The exact laws will vary by region and country, but the laws will range anywhere between illegal and almost illegal. If you want to operate as legal as possible then you will have to disclose to the buyer that the software is malware or a crypter and you should require for the buyer to sign an agreement to only use the software for legal and educational purposes. Hiding the disclosure in a long Terms of Service agreement will likely not be sufficient.
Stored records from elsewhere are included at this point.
(* ===== verification/NriPending.v ===== *)
(** * Pending updates

    Updates of containers are sent to the runtime; those that cannot be sent,
    or that the runtime fails to apply, stay pending, all others are cleared. *)

From S2P Require Import Prelude GoStrings Expr Kube BlnPin TaTypes TaPrefs CchTypes CchContainer CchStore NriPlugin NriFacts.

Open Scope string_scope.
Open Scope Z_scope.

Section pending.
Context `{GoRuntime} {S : Type} `{!Backend S} (E : CEnv) (cfg : ControlCfg).
Implicit Types m : nriPlugin S.

(** ** Looking at updates *)

(** A container whose update has been looked at, and the update. *)
Definition peeked (cch : CCache) (c : CContainer) : CContainer * option ContainerUpdate :=
  match PeekPendingUpdate c with
  | (c, None) => (c, None)
  | (c, Some u) =>
      let u := upd_with_Resources (setDefaultClasses cfg c (qos_of cch c) (upd_Resources u)) u in
      (with_request (Some (PendingUpdate u)) c, Some u)
  end.

Lemma peek_one_spec p cch c : cc_heap cch !! p = Some c →
  peek_one cfg p cch = (with_heap (<[p := (peeked cch c).1]> (cc_heap cch)) cch, option_list (peeked cch c).2).
Proof.
  intros Hc. unfold peek_one, peeked. rewrite Hc. by destruct (PeekPendingUpdate c) as [c' [u|]].
Qed.

Lemma peek_all_spec ps cch : NoDup ps → (∀ p, p ∈ ps → is_Some (cc_heap cch !! p)) →
  let r := peek_all cfg ps cch in
  (∀ q, cc_heap r.1 !! q = if bool_decide (q ∈ ps) then (λ c, (peeked cch c).1) <$> cc_heap cch !! q else cc_heap cch !! q) ∧
  r.2 = omap (λ p, cc_heap cch !! p ≫= λ c, (peeked cch c).2) ps ∧
  cc_pending r.1 = cc_pending cch ∧ cc_Containers r.1 = cc_Containers cch.
Proof.
  revert cch. induction ps as [|p ps IH]; intros cch Hnd Hk; cbn [peek_all]; [by cbn|].
  apply NoDup_cons in Hnd as [Hp Hnd]. destruct (Hk p ltac:(by left)) as [c Hc]. rewrite (peek_one_spec p cch c Hc).
  set (cch1 := with_heap _ cch). assert (∀ q, q ∈ ps → cc_heap cch1 !! q = cc_heap cch !! q) as Hsame.
  { intros q Hq. cbn. rewrite lookup_insert_ne; [done|]. by intros ->. }
  destruct (IH cch1 Hnd) as (H1 & H2 & H3 & H4).
  { intros q Hq. rewrite Hsame by done. apply Hk. by right. }
  destruct (peek_all cfg ps cch1) as [cch2 us]. cbn [fst snd] in *. split_and!; [|..].
  - intros q. rewrite H1. destruct (decide (q = p)) as [->|Hne].
    + rewrite (bool_decide_eq_false_2 (p ∈ ps)), (bool_decide_eq_true_2 (p ∈ p :: ps)) by (done || by left).
      rewrite Hc. cbn. by rewrite lookup_insert_eq.
    + rewrite (bool_decide_ext (q ∈ p :: ps) (q ∈ ps)) by set_solver.
      assert (cc_heap cch1 !! q = cc_heap cch !! q) as -> by (cbn; by rewrite lookup_insert_ne). done.
  - assert (omap (λ q, cc_heap cch1 !! q ≫= λ d, (peeked cch1 d).2) ps = omap (λ q, cc_heap cch !! q ≫= λ d, (peeked cch d).2) ps) as Hl.
    { apply list_omap_ext, Forall_Forall2_diag, Forall_forall. intros q Hq. by rewrite (Hsame q Hq). }
    rewrite H2, Hl. cbn. rewrite Hc. cbn. by destruct ((peeked cch c).2).
  - done.
  - done.
Qed.

(** ** Clearing updates *)

Lemma ClearPendings_spec p l c cch : cc_heap cch !! p = Some c → co_pending c = list_to_set l → NoDup l → l ≠ [] →
  let cch' := fold_left (λ cch ctrl, ClearPending p ctrl cch) l cch in
  cc_heap cch' = <[p := with_pending ∅ c]> (cc_heap cch) ∧ cc_pending cch' = cc_pending cch ∖ {[nc_Id (co_Ctr c)]} ∧
  cc_Containers cch' = cc_Containers cch.
Proof.
  revert c cch. induction l as [|x l IH]; intros c cch Hc Hl Hnd Hne; [done|]. apply NoDup_cons in Hnd as [Hx Hnd].
  cbn [fold_left]. set (c1 := with_pending (co_pending c ∖ {[x]}) c).
  assert (co_pending c1 = list_to_set l) as Hl1 by (cbn; rewrite Hl; set_solver).
  set (cch1 := with_heap (<[p := c1]> (cc_heap cch)) cch).
  assert (ClearPending p x cch = if bool_decide (co_pending c1 = ∅)
    then with_cpending (cc_pending cch1 ∖ {[nc_Id (co_Ctr c)]}) cch1 else cch1) as -> by (unfold ClearPending; by rewrite Hc).
  destruct l as [|y l].
  - cbn [fold_left]. rewrite bool_decide_eq_true_2 by (by rewrite Hl1). split_and!; [|done|done]. cbn.
    unfold c1. cbn in Hl1. by rewrite Hl1.
  - rewrite bool_decide_eq_false_2 by (rewrite Hl1; set_solver).
    destruct (IH c1 cch1) as (H1 & H2 & H3); [by cbn; rewrite lookup_insert_eq|done|done|done|].
    split_and!; [|done|done]. rewrite H1. cbn. by rewrite insert_insert_eq.
Qed.

Lemma clear_one p c cch : cc_heap cch !! p = Some c → co_pending c ≠ ∅ →
  let cch' := clear_controllers p (upd_ctr p ClearPendingUpdate cch) in
  (∃ c', cc_heap cch' !! p = Some c' ∧ co_request c' = None ∧ co_pending c' = ∅) ∧ cc_pending cch' = cc_pending cch ∖ {[nc_Id (co_Ctr c)]}.
Proof.
  intros Hc Hne cch'. unfold cch', clear_controllers. set (cch1 := upd_ctr p ClearPendingUpdate cch).
  assert (cc_heap cch1 !! p = Some (ClearPendingUpdate c)) as Hc1 by (cbn; by rewrite lookup_alter_eq, Hc).
  rewrite Hc1. destruct (ClearPendings_spec p (elements (co_pending (ClearPendingUpdate c))) (ClearPendingUpdate c) cch1)
    as (H1 & H2 & _); [done|by rewrite list_to_set_elements_L|apply NoDup_elements| |].
  - intros Hnil%elements_empty_inv%leibniz_equiv. by destruct Hne.
  - split; [|exact H2]. eexists. rewrite H1, lookup_insert_eq. by split.
Qed.

(** Clearing the updates of another container. *)
Lemma clear_other p q cch : p ≠ q → let cch' := clear_controllers q (upd_ctr q ClearPendingUpdate cch) in
  cc_heap cch' !! p = cc_heap cch !! p ∧ cc_Containers cch' = cc_Containers cch ∧
  ∀ id d, cc_heap cch !! q = Some d → nc_Id (co_Ctr d) ≠ id → id ∈ cc_pending cch' ↔ id ∈ cc_pending cch.
Proof.
  intros Hne cch'. unfold cch', clear_controllers. set (cch1 := upd_ctr q ClearPendingUpdate cch).
  assert (cc_heap cch1 !! p = cc_heap cch !! p) as Hp by (cbn; by rewrite lookup_alter_ne).
  assert (cc_heap cch1 !! q = ClearPendingUpdate <$> cc_heap cch !! q) as Hq by (cbn; by rewrite lookup_alter_eq).
  rewrite Hq. destruct (cc_heap cch !! q) as [d|]; [|done]. cbn [fmap option_fmap option_map].
  destruct (decide (co_pending d = ∅)) as [Hd|Hd]; [by cbn; rewrite Hd, elements_empty|].
  destruct (ClearPendings_spec q (elements (co_pending (ClearPendingUpdate d))) (ClearPendingUpdate d) cch1)
    as (H1 & H2 & H3); [done|by rewrite list_to_set_elements_L|apply NoDup_elements| |].
  { by intros Hnil%elements_empty_inv%leibniz_equiv. }
  rewrite H1, H2, H3, lookup_insert_ne by done. split_and!; [done|done|]. intros id d' [= <-] Hid. cbn. set_solver.
Qed.

(** The state of the update of a container: what is pending, and whether the
    cache knows of it. *)
Definition waits (id : string) (p : positive) (u : ContainerUpdate) (cch : CCache) : Prop :=
  ∃ c, cc_heap cch !! p = Some c ∧ co_request c = Some (PendingUpdate u) ∧ co_pending c ≠ ∅ ∧ id ∈ cc_pending cch.

Definition cleared (id : string) (p : positive) (cch : CCache) : Prop :=
  ∃ c, cc_heap cch !! p = Some c ∧ co_request c = None ∧ co_pending c = ∅ ∧ id ∉ cc_pending cch.

Definition clear_step (failed : list ContainerUpdate) (m : nriPlugin S) (u : ContainerUpdate) : nriPlugin S :=
  clearPendingUpdates E [u] failed m.

Lemma clear_steps delivered failed m : clearPendingUpdates E delivered failed m = fold_left (clear_step failed) delivered m.
Proof. done. Qed.

Lemma clear_step_cases failed m v id p : ids_ok (n_cache m) → cc_Containers (n_cache m) !! id = Some p →
  let m' := clear_step failed m v in
  ids_ok (n_cache m') ∧ cc_Containers (n_cache m') = cc_Containers (n_cache m) ∧
  if bool_decide (upd_ContainerId v = id ∧ id ∉ upd_ContainerId <$> failed)
  then n_cache m' = clear_controllers p (upd_ctr p ClearPendingUpdate (n_cache m))
  else cc_heap (n_cache m') !! p = cc_heap (n_cache m) !! p ∧ (id ∈ cc_pending (n_cache m') ↔ id ∈ cc_pending (n_cache m)).
Proof.
  intros Hids Hp m'. pose proof (clearPendingUpdates_quiet E [v] failed m) as [_ _ [[Hc _ _ Hk] _]].
  change (clearPendingUpdates E [v] failed m) with m' in Hc, Hk.
  split_and!; [intros id' q; rewrite Hc, Hk; apply Hids|done|]. unfold m', clear_step, clearPendingUpdates. cbn [fold_left].
  destruct (decide (upd_ContainerId v ∈ upd_ContainerId <$> failed)) as [Hf|Hf].
  { rewrite (bool_decide_eq_true_2 (upd_ContainerId v ∈ _)) by done. case_bool_decide as Heq; [by destruct Heq as [<- ?]|done]. }
  rewrite (bool_decide_eq_false_2 (upd_ContainerId v ∈ _)) by done. unfold LookupContainer.
  assert (∀ q m0, n_cache (ExportResourceData E q m0) = n_cache m0) as Hexp
    by (intros q m0; unfold ExportResourceData; cbn zeta; by destruct (_ && _)).
  case_bool_decide as Heq.
  - destruct Heq as [-> _]. rewrite Hp. apply Hexp.
  - destruct (cc_Containers (n_cache m) !! upd_ContainerId v) as [q|] eqn:Hq; [|done]. rewrite Hexp. cbn [on_cache with_cache n_cache].
    assert (upd_ContainerId v ≠ id) as Hne by (intros <-; by apply Heq).
    destruct (Hids _ _ Hp) as (i & Hi & Hid), (Hids _ _ Hq) as (j & Hj & Hjd).
    destruct (clear_other p q (n_cache m)) as (H1 & _ & H2); [intros ->; congruence|]. split; [done|].
    unfold known in Hj. destruct (cc_heap (n_cache m) !! q) as [d|] eqn:Hd; [|done]. injection Hj as <-. apply (H2 id d); [done|].
    cbn in Hjd. congruence.
Qed.

(** An update that failed, or that was not delivered, is still pending; one
    that has been delivered is not. *)
Lemma clear_waits delivered failed m id p u : ids_ok (n_cache m) → cc_Containers (n_cache m) !! id = Some p →
  waits id p u (n_cache m) →
  let m' := clearPendingUpdates E delivered failed m in
  if bool_decide (id ∈ upd_ContainerId <$> delivered ∧ id ∉ upd_ContainerId <$> failed)
  then cleared id p (n_cache m') else waits id p u (n_cache m').
Proof.
  assert (∀ l m, ids_ok (n_cache m) → cc_Containers (n_cache m) !! id = Some p → cleared id p (n_cache m) →
    cleared id p (n_cache (fold_left (clear_step failed) l m))) as Hstay.
  { induction l as [|v l IH]; intros m0 Hids Hp (c & Hc & Hr & He & Hn); cbn [fold_left]; [by exists c|].
    destruct (clear_step_cases failed m0 v id p Hids Hp) as (H1 & H2 & H3). apply IH; [done|by rewrite H2|].
    case_bool_decide as Hv; [|destruct H3 as [E1 E2]; exists c; by rewrite E1, E2]. rewrite H3.
    exists (ClearPendingUpdate c). unfold clear_controllers. cbn. rewrite lookup_alter_eq, Hc. cbn. rewrite He, elements_empty. cbn.
    by rewrite lookup_alter_eq, Hc. }
  intros Hids Hp Hw. cbn zeta. rewrite clear_steps. revert m Hids Hp Hw.
  induction delivered as [|v l IH]; intros m Hids Hp Hw; [done|]. cbn [fold_left].
  destruct (clear_step_cases failed m v id p Hids Hp) as (H1 & H2 & H3). set (m1 := clear_step failed m v) in *.
  rewrite fmap_cons. case_bool_decide as Hv.
  - destruct Hv as [Hv Hf]. rewrite bool_decide_eq_true_2 by (split; [rewrite Hv; by left|done]). apply Hstay; [done|by rewrite H2|].
    destruct Hw as (c & Hc & _ & Hne & _). rewrite H3. destruct (clear_one p c (n_cache m) Hc Hne) as [(c' & Hc' & Hr' & He') Hpend].
    exists c'. rewrite Hpend. split_and!; [done|done|done|]. destruct (Hids _ _ Hp) as (i & Hi & Hid).
    unfold known in Hi. rewrite Hc in Hi. injection Hi as <-. cbn in Hid. rewrite Hid. set_solver.
  - rewrite (bool_decide_ext _ (id ∈ upd_ContainerId <$> l ∧ id ∉ upd_ContainerId <$> failed)).
    + apply IH; [done|by rewrite H2|]. destruct Hw as (c & Hc & Hr & Hne & Hin), H3 as [E1 E2]. exists c. by rewrite E1, E2.
    + rewrite elem_of_cons. split; [|tauto]. intros [[Heq|Hin] Hf]; [by destruct Hv|done].
Qed.

(** ** Sending updates *)

Lemma pending_nodup cch : ids_ok cch → NoDup (GetPendingContainers cch).
Proof.
  intros Hids. unfold GetPendingContainers, LookupContainer.
  pose proof (NoDup_map_range (gset_to_gmap tt (cc_pending cch))) as Hnd. set (ids := fst <$> _) in *. clearbody ids.
  induction Hnd as [|id ids Hid Hnd IH]; cbn; [constructor|]. destruct (cc_Containers cch !! id) as [p|] eqn:Hp; [|done].
  constructor; [|done]. intros (id' & Hin & Hp')%list_elem_of_omap. destruct (Hids _ _ Hp) as (i & Hi & <-), (Hids _ _ Hp') as (j & Hj & <-).
  rewrite Hi in Hj. injection Hj as <-. done.
Qed.

Lemma filter_true {A} (P : A → Prop) `{!∀ x, Decision (P x)} (l : list A) : (∀ x, P x) → filter P l = l.
Proof. intros HP. induction l as [|x l IH]; [done|]. by rewrite filter_cons_True, IH. Qed.

Lemma elem_of_pending cch id p : id ∈ cc_pending cch → cc_Containers cch !! id = Some p → p ∈ GetPendingContainers cch.
Proof.
  intros Hin Hp. apply list_elem_of_omap. exists id. split; [|done]. apply list_elem_of_fmap. exists (id, tt). split; [done|].
  rewrite elem_of_map_range, lookup_gset_to_gmap_Some. done.
Qed.

(** C17: No update of a container is lost: it is sent to the runtime, with what
    the policy has set.  If updates cannot be sent, or the runtime tells it could
    not apply this one, it stays pending, to be sent the next time.  Otherwise it
    is cleared. *)
Theorem updateContainers_lossless sent m id p u : ids_ok (n_cache m) → cc_Containers (n_cache m) !! id = Some p →
  waits id p u (n_cache m) → upd_ContainerId u = id →
  let updates := (peekPendingUpdates cfg None m).2 in
  let m' := (updateContainers E cfg sent m).1 in
  ∃ u', u' ∈ updates ∧ upd_ContainerId u' = id ∧ lr_Cpu (upd_Resources u') = lr_Cpu (upd_Resources u) ∧
    lr_Memory (upd_Resources u') = lr_Memory (upd_Resources u) ∧
    match sent updates with
    | Err _ => waits id p u' (n_cache m')
    | Ok failed => if bool_decide (id ∈ upd_ContainerId <$> failed) then waits id p u' (n_cache m') else cleared id p (n_cache m')
    end.
Proof.
  intros Hids Hp (c & Hc & Hr & Hne & Hin) Hu. cbn zeta. unfold updateContainers, peekPendingUpdates.
  rewrite filter_true by done.
  destruct (peek_all_spec (GetPendingContainers (n_cache m)) (n_cache m) (pending_nodup _ Hids)) as (H1 & H2 & H3 & H4).
  { intros q (id' & _ & Hq)%list_elem_of_omap. destruct (Hids _ _ Hq) as (i & Hi & _). unfold known in Hi.
    destruct (cc_heap (n_cache m) !! q); [eauto|done]. }
  pose proof (elem_of_pending _ _ _ Hin Hp) as Hpp. pose proof (peek_all_still cfg (GetPendingContainers (n_cache m)) (n_cache m)) as Hst.
  destruct (peek_all cfg _ _) as [cch us]. cbn [fst snd] in *.
  set (u' := upd_with_Resources (setDefaultClasses cfg c (qos_of (n_cache m) c) (upd_Resources u)) u).
  assert (peeked (n_cache m) c = (with_request (Some (PendingUpdate u')) c, Some u')) as Hpk by (unfold peeked, PeekPendingUpdate; by rewrite Hr).
  assert (u' ∈ us) as Hu'.
  { rewrite H2. apply list_elem_of_omap. exists p. rewrite Hc. cbn. by rewrite Hpk. }
  assert (waits id p u' cch) as Hw.
  { exists (with_request (Some (PendingUpdate u')) c). rewrite H1, H3, bool_decide_eq_true_2, Hc by done. cbn. by rewrite Hpk. }
  exists u'. split_and!; [done|done| | |].
  1,2: unfold u', setDefaultClasses; cbn; by repeat case_bool_decide.
  destruct (sent us) as [failed|e]; [|done]. cbn [fst].
  assert (ids_ok cch) as Hids' by (intros id' q; rewrite H4, (cf_known _ _ (cs_frame _ _ Hst)); apply Hids).
  pose proof (clear_waits us failed (with_cache cch m) id p u' Hids' ltac:(cbn; by rewrite H4) Hw) as Hcw.
  assert (id ∈ upd_ContainerId <$> us) as Hius by (rewrite <- Hu; by apply (list_elem_of_fmap_2 upd_ContainerId us u')).
  cbn zeta in Hcw. repeat case_bool_decide; tauto.
Qed.
End pending.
You will have to explicitly advertise that the software is malware and a crypter and that you are looking for reputable tech firms to buy your software in order to improve their software.

If you sell software without disclosing to the customer that the software contains malware or a crypter then you are exposing yourself to a lawsuit for products liability, invasion of privacy, fraud and misrepresentation, the cost of damages, and possibly criminal liability.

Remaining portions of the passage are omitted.